Giants fans’ dilemma

Well, Giants fans, it’s been a rather tough season. And the postseason certainly isn’t the most thrilling prospect in terms of ways to spend your cold October days. But for those diehard fans who do so choose to enjoy America’s favorite pastime regardless, who do you root for?

First of all, fans, do not despair too much; with two World Series titles in the past three years, sleep shouldn’t be an issue. And let’s not forget how much stress fans have been saved, what with the Giants’ late-inning fanatics (displayed much earlier in the year it seems) and torture. 

The Giants unfortunately came in seventh place for number of fielding errors with 107 (the Houston Astros made 125), gave up as many runs per game as the Chicago Cubs at 4.00, and hit less home runs than any other team in the league—save the Miami Marlins. Sure, they had their bright spots, like the eighth-best team batting average (surprising, right?), but ultimately, if a team plays like the Astros or Marlins, who can honestly expect to see them repeat last year’s story in October? 

As painful as it is to admit, the Los Angeles Dodgers deserved a chance at glory as much as any team that made the postseason. In reality, any team with 90+ wins wound up with a chance to prove their worth, but as many saw last week, the Cincinnati Reds and the Cleveland Indians left the postseason early after their loss in the one-game wild card match-ups. 
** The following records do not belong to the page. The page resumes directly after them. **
(** * Shopper analytics ETL: a shallow embedding of the event pipeline

    The development follows two scripts of the repository:

    - [etl_pipeline.py]: [extract_from_s3], [transform_events],
      [validate_data_quality], [load_to_redshift] and [run_etl] of
      [ShopperETLPipeline];
    - [data_generator.py]: [generate_shopper_event] and
      [generate_batch_events] of [ShopperEventGenerator].

    [data_quality.py] only configures and calls the validation framework
    and has no part here.

    A Spark DataFrame is a list of rows in iteration order.  Every column
    of the schema is nullable ([StructField(..., True)]), so every field
    is an [option].  A [DoubleType] column holds binary64 numbers, the
    primitive [float]: sums and means round as the engine's do.  The
    decimal numbers of the JSON text are rationals, converted to binary64
    when the schema is applied.  [conversion_rate] alone is kept as the
    exact quotient of its two counts. *)

From Stdlib Require Import ZArith QArith Qround Lia Lqa Ascii String.
From Stdlib Require Import PrimFloat Uint63.
From stdpp Require Import base decidable option list strings pretty.

Set Warnings "-clear-no-such-hyp,-inexact-float".

Local Open Scope Z_scope.

(** ** Timestamps and dates *)

Record Timestamp := mkTimestamp {
  ts_year : Z; ts_month : Z; ts_day : Z;
  ts_hour : Z; ts_minute : Z; ts_second : Z
}.

Record Date := mkDate { d_year : Z; d_month : Z; d_day : Z }.

#[global] Instance Date_eq_dec : EqDecision Date.
Proof. solve_decision. Defined.

(** ** Rows

    [Event T D] is a record of the eleven schema columns.  [T] is the type
    of the [timestamp] column and [D] the type of the two number columns:
    the text and the decimal numbers of the JSON document before the
    schema is applied, a [Timestamp] and binary64 numbers after. *)

Record Event (T D : Type) := mkEvent {
  event_id : option string;
  user_id : option string;
  session_id : option string;
  timestamp : option T;
  event_type : option string;
  product_id : option string;
  category : option string;
  price : option D;
  device_type : option string;
  ad_campaign_id : option string;
  revenue : option D
}.

Arguments mkEvent {T D}.
Arguments event_id {T D}.
Arguments user_id {T D}.
Arguments session_id {T D}.
Arguments timestamp {T D}.
Arguments event_type {T D}.
Arguments product_id {T D}.
Arguments category {T D}.
Arguments price {T D}.
Arguments device_type {T D}.
Arguments ad_campaign_id {T D}.
Arguments revenue {T D}.

(** A line of the JSON input, and a row of [raw_df]. *)
Definition JsonEvent := Event string Q.
Definition Row := Event Timestamp float.

(** ** The column functions of [pyspark.sql.functions] used by the pipeline *)

Module F.

(** [to_date(col)]: the calendar date of a timestamp, null on null. *)
Definition to_date (c : option Timestamp) : option Date :=
  t ← c; Some (mkDate (ts_year t) (ts_month t) (ts_day t)).

(** [hour(col)]: the hour of a timestamp, null on null. *)
Definition hour (c : option Timestamp) : option Z :=
  t ← c; Some (ts_hour t).

(** [col == lit]: three-valued, null when the column is null. *)
Definition eq_lit (c : option string) (lit : string) : option bool :=
  s ← c; Some (bool_decide (s = lit)).

(** [col.isNotNull()] and [col.isNull()] are never null themselves. *)
Definition isNotNull {A} (c : option A) : option bool :=
  Some (match c with Some _ => true | None => false end).

Definition isNull {A} (c : option A) : option bool :=
  Some (match c with Some _ => false | None => true end).

(** [col > lit] on a long column. *)
Definition gt_lit (c : option Z) (lit : Z) : option bool :=
  n ← c; Some (lit <? n).

(** [when(cond, a).otherwise(b)]: [a] where the condition is true, [b]
    where it is false or null. *)
Definition when_otherwise {A} (cond : option bool) (a b : A) : A :=
  match cond with Some true => a | _ => b end.

(** [l / r] on long columns is a double, kept here as the exact quotient;
    null when an operand is null or the divisor is zero. *)
Definition div (l r : option Z) : option Q :=
  n ← l; d ← r;
  if decide (d = 0) then None else Some (inject_Z n / inject_Z d)%Q.

(** [count("*")]: the number of rows. *)
Definition count {A} (rows : list A) : Z := Z.of_nat (length rows).

(** The non-null values of a column. *)
Definition non_null {A} (col : list (option A)) : list A := omap id col.

(** [sum(col)]: the sum of the non-null values, null when there is none. *)
Definition sum_long (col : list (option Z)) : option Z :=
  match non_null col with
  | [] => None
  | vs => Some (foldr Z.add 0 vs)
  end.

(** On a double column the sum is accumulated in binary64, from zero, one
    value after the other in the order the rows are handed over: every
    addition rounds. *)
Definition sum_binary64 (vs : list float) : float :=
  foldl PrimFloat.add 0%float vs.

Definition sum_double (col : list (option float)) : option float :=
  match non_null col with
  | [] => None
  | vs => Some (sum_binary64 vs)
  end.

(** A count as a double. *)
Definition double_of_long (n : Z) : float :=
  PrimFloat.of_uint63 (Uint63.of_Z n).

(** [avg(col)]: the binary64 sum of the non-null values divided by their
    number, null when there is none. *)
Definition avg (col : list (option float)) : option float :=
  match non_null col with
  | [] => None
  | vs =>
      Some (PrimFloat.div (sum_binary64 vs)
              (double_of_long (Z.of_nat (length vs))))
  end.

(** The distinct values of a list, each at its first occurrence. *)
Fixpoint distinct {K} `{EqDecision K} (l : list K) : list K :=
  match l with
  | [] => []
  | k :: t => k :: filter (λ k', k' ≠ k) (distinct t)
  end.

(** [countDistinct(col)]: the number of distinct non-null values. *)
Definition countDistinct {K} `{EqDecision K} (col : list (option K)) : Z :=
  Z.of_nat (length (distinct (non_null col))).

(** [first(col)]: the value of the first row handed over, null or not.
    Which row of a group comes first is the engine's choice; here the rows
    of a group keep the order of the frame, and no property below depends
    on that order. *)
Definition first {A} (col : list (option A)) : option A :=
  match col with
  | [] => None
  | v :: _ => v
  end.

(** [df.groupBy(key)]: one group per distinct key (null is a key like any
    other), holding the rows of that key in iteration order. *)
Definition groupBy {K A} `{EqDecision K} (key : A → K) (df : list A)
  : list (K * list A) :=
  (λ k, (k, filter (λ r, key r = k) df)) <$> distinct (key <$> df).

End F.

(** ** Reading the input: [extract_from_s3]

    [spark.read.json(path, schema)] runs in the reader's default
    (permissive) mode: a field whose text does not convert to the type the
    schema declares becomes null and the record is kept.  The conversion of
    text to [TimestampType] belongs to the engine; [extract_from_s3] takes
    it as the parameter [cast].  A path that cannot be read is outside
    this model: the frame is what the reader delivers when it returns. *)

(** The binary64 number of a decimal number of the JSON text: the quotient
    of numerator and denominator, rounded once; this is the nearest
    binary64 number while both are below [2^53]. *)
Definition double_of_Z (z : Z) : float :=
  match z with
  | Z0 => 0%float
  | Zpos _ => PrimFloat.of_uint63 (Uint63.of_Z z)
  | Zneg p => PrimFloat.opp (PrimFloat.of_uint63 (Uint63.of_Z (Zpos p)))
  end.

Definition double_of_decimal (q : Q) : float :=
  PrimFloat.div (double_of_Z (Qnum q)) (double_of_Z (Zpos (Qden q))).

Definition extract_from_s3 (cast : string → option Timestamp)
    (s3_lines : list JsonEvent) : list Row :=
  (λ j, mkEvent (event_id j) (user_id j) (session_id j)
                (timestamp j ≫= cast)
                (event_type j) (product_id j) (category j)
                (double_of_decimal <$> price j)
                (device_type j) (ad_campaign_id j)
                (double_of_decimal <$> revenue j)) <$> s3_lines.

(** An ISO-8601 reader for [cast], of the full form only: [YYYY-MM-DD],
    [T] or a blank, [hh:mm:ss], then an optional fraction and an optional
    [Z].  The engine's own cast accepts more (a date alone, zone offsets);
    this reader is used on closed inputs of the full form and on text
    that is no date at all. *)

Module Iso8601.

Definition digit (c : ascii) : option Z :=
  let n := Z.of_nat (nat_of_ascii c) in
  if decide (48 ≤ n ≤ 57) then Some (n - 48) else None.

Fixpoint number (width : nat) (acc : Z) (cs : list ascii)
  : option (Z * list ascii) :=
  match width with
  | O => Some (acc, cs)
  | S w =>
      match cs with
      | [] => None
      | c :: rest => d ← digit c; number w (10 * acc + d) rest
      end
  end.

Definition expect (allowed : list ascii) (cs : list ascii)
  : option (list ascii) :=
  match cs with
  | [] => None
  | c :: rest => if decide (c ∈ allowed) then Some rest else None
  end.

Fixpoint digits (cs : list ascii) : list ascii :=
  match cs with
  | [] => []
  | c :: rest => match digit c with Some _ => digits rest | None => cs end
  end.

Definition fraction (cs : list ascii) : option (list ascii) :=
  match cs with
  | c :: rest =>
      if decide (c = "."%char)
      then (match rest with
            | [] => None
            | d :: _ =>
                match digit d with Some _ => Some (digits rest) | None => None end
            end)
      else Some cs
  | [] => Some cs
  end.

Definition zone (cs : list ascii) : option () :=
  match cs with
  | [] => Some ()
  | [c] => if decide (c = "Z"%char) then Some () else None
  | _ => None
  end.

Definition leap (y : Z) : bool :=
  bool_decide (y mod 4 = 0 ∧ (y mod 100 ≠ 0 ∨ y mod 400 = 0)).

Definition days_in_month (y m : Z) : Z :=
  if decide (m = 2) then (if leap y then 29 else 28)
  else if decide (m ∈ [4; 6; 9; 11]) then 30 else 31.

Definition parse (s : string) : option Timestamp :=
  '(y, cs) ← number 4 0 (String.list_ascii_of_string s);
  cs ← expect ["-"%char] cs;
  '(m, cs) ← number 2 0 cs;
  cs ← expect ["-"%char] cs;
  '(d, cs) ← number 2 0 cs;
  cs ← expect ["T"%char; " "%char] cs;
  '(h, cs) ← number 2 0 cs;
  cs ← expect [":"%char] cs;
  '(mi, cs) ← number 2 0 cs;
  cs ← expect [":"%char] cs;
  '(sec, cs) ← number 2 0 cs;
  cs ← fraction cs;
  zone cs;;
  guard (1 ≤ m ≤ 12 ∧ 1 ≤ d ≤ days_in_month y m
         ∧ h ≤ 23 ∧ mi ≤ 59 ∧ sec ≤ 59);;
  Some (mkTimestamp y m d h mi sec).

End Iso8601.

(** ** [transform_events] *)

(** A row of [transformed_df]: the row of [raw_df] and the four columns
    added by [withColumn]. *)
Record EnrichedRow := mkEnriched {
  raw : Row;
  date : option Date;
  hour : option Z;
  is_purchase : Z;
  is_ad_driven : Z
}.

Record SessionMetric := mkSessionMetric {
  sm_user_id : option string;
  sm_session_id : option string;
  sm_date : option Date;
  total_events : Z;
  purchases : option Z;
  session_revenue : option float;
  unique_products_viewed : Z;
  sm_device_type : option string
}.

Record ProductMetric := mkProductMetric {
  pm_product_id : option string;
  pm_category : option string;
  pm_date : option Date;
  total_views : Z;
  total_purchases : option Z;
  total_revenue : option float;
  avg_price : option float;
  conversion_rate : option Q
}.

(** The dictionary [transform_events] returns. *)
Record Transformed := mkTransformed {
  events : list EnrichedRow;
  session_metrics : list SessionMetric;
  product_metrics : list ProductMetric
}.

(** The four [withColumn] calls, on one row. *)
Definition add_derived_columns (r : Row) : EnrichedRow :=
  mkEnriched r
    (F.to_date (timestamp r))
    (F.hour (timestamp r))
    (F.when_otherwise (F.eq_lit (event_type r) "purchase") 1 0)
    (F.when_otherwise (F.isNotNull (ad_campaign_id r)) 1 0).

Definition session_key (e : EnrichedRow)
  : option string * option string * option Date :=
  (user_id (raw e), session_id (raw e), date e).

Definition product_key (e : EnrichedRow)
  : option string * option string * option Date :=
  (product_id (raw e), category (raw e), date e).

(** The [agg] of the session metrics, on one group. *)
Definition session_agg
    (g : (option string * option string * option Date) * list EnrichedRow)
  : SessionMetric :=
  let '((u, s, d), rows) := g in
  mkSessionMetric u s d
    (F.count rows)
    (F.sum_long ((λ e, Some (is_purchase e)) <$> rows))
    (F.sum_double ((λ e, revenue (raw e)) <$> rows))
    (F.countDistinct ((λ e, product_id (raw e)) <$> rows))
    (F.first ((λ e, device_type (raw e)) <$> rows)).

(** The [conversion_rate] column added to the aggregated product frame:
    [when(total_views > 0, total_purchases / total_views).otherwise(0)]. *)
Definition conversion_rate_col (total_views : Z) (total_purchases : option Z)
  : option Q :=
  F.when_otherwise (F.gt_lit (Some total_views) 0)
    (F.div total_purchases (Some total_views))
    (Some 0%Q).

(** The [agg] of the product metrics and the [conversion_rate] column, on
    one group. *)
Definition product_agg
    (g : (option string * option string * option Date) * list EnrichedRow)
  : ProductMetric :=
  let '((p, c, d), rows) := g in
  let total_views := F.count rows in
  let total_purchases := F.sum_long ((λ e, Some (is_purchase e)) <$> rows) in
  mkProductMetric p c d
    total_views
    total_purchases
    (F.sum_double ((λ e, revenue (raw e)) <$> rows))
    (F.avg ((λ e, price (raw e)) <$> rows))
    (conversion_rate_col total_views total_purchases).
However, that does not mean Giants fans can root for the Dodgers. It is against the code of any rivalry. And they cannot root for the Braves, if only because of that monotonous chant that haunts opposing fans at night. So then who is left to root for aside from nobody? Well, it’s too easy to root for a postseason favorite such as the Cardinals, Red Sox, or that Puig-nant team from the south. And after seeing how exciting it can be for underdogs like the Giants to win, one can’t help but divert their attention to another team of misfits.  

Queue Pittsburgh Pirates. Not only have they been unintentional partners in awarding the Giants storied players like Barry Bonds and Jason Schmidt, but they also have a similar style of play. They rely on their pitching to keep them in the game, and let their bats go to work—and with Andrew McCutchen and Starling Marte providing a lethal combination of speed and power, it’s hard to count them out. 

In fact, the Pirates seemed to replace the Giants this year in terms of pitching performance, finishing in the top four in the league in almost every major category: earned run average (third, 3.26), opponent batting average (second, .238), saves (second, 55), and walks-hits-per-innings-pitched (tied for fourth, 1.23). It’s no wonder Pittsburgh celebrated its first positive season in 20 years and if they can hold opponents to three runs a game, they have to like their chances this year. 

What about the A’s? The Oakland Athletics are a loyal choice, and in 2013 it’s certainly a solid choice. 

The only downside to them winning it all would be having to hear about it from across the bay for the next year. However, for them to even dream about that possibility, they will first have to shut down Miguel Cabrera, who this season launched 44 home runs for the second year in a row after winning a triple crown last year, meaning he led the entire league in batting average, home runs, and runs batted in. 

They will also have to jump on Detroit’s top-tier pitchers Max Scherzer and Justin Verlander. Sure, they have a respectable pitching staff of their own that includes Bartolo Colon, Grant Balfour, and rookie Sonny Gray, but the team’s postseason success will almost certainly hang on whether they can see a productive return to the lineup from Yoenis Cespedes, who started in left field in Friday night’s game one loss to the Tigers. 

    “They’re right across the Bay,” said Corey Cullen, a business major at Sonoma State. “They’re a young team that had big expectations, and they proved that last year’s magic wasn’t a fluke. Go A’s!”

With Cincinnati and Cleveland out of the postseason picture, Giants fans are left with eight options, but really it comes down to just a select few: the A’s, the Rays, and the Pirates—all of whom could be out by next week, but could also make for the most exciting postseason since, well, last year. 

However, for most Giants fans, it’s just anyone but the Dodgers. And that is perfectly OK.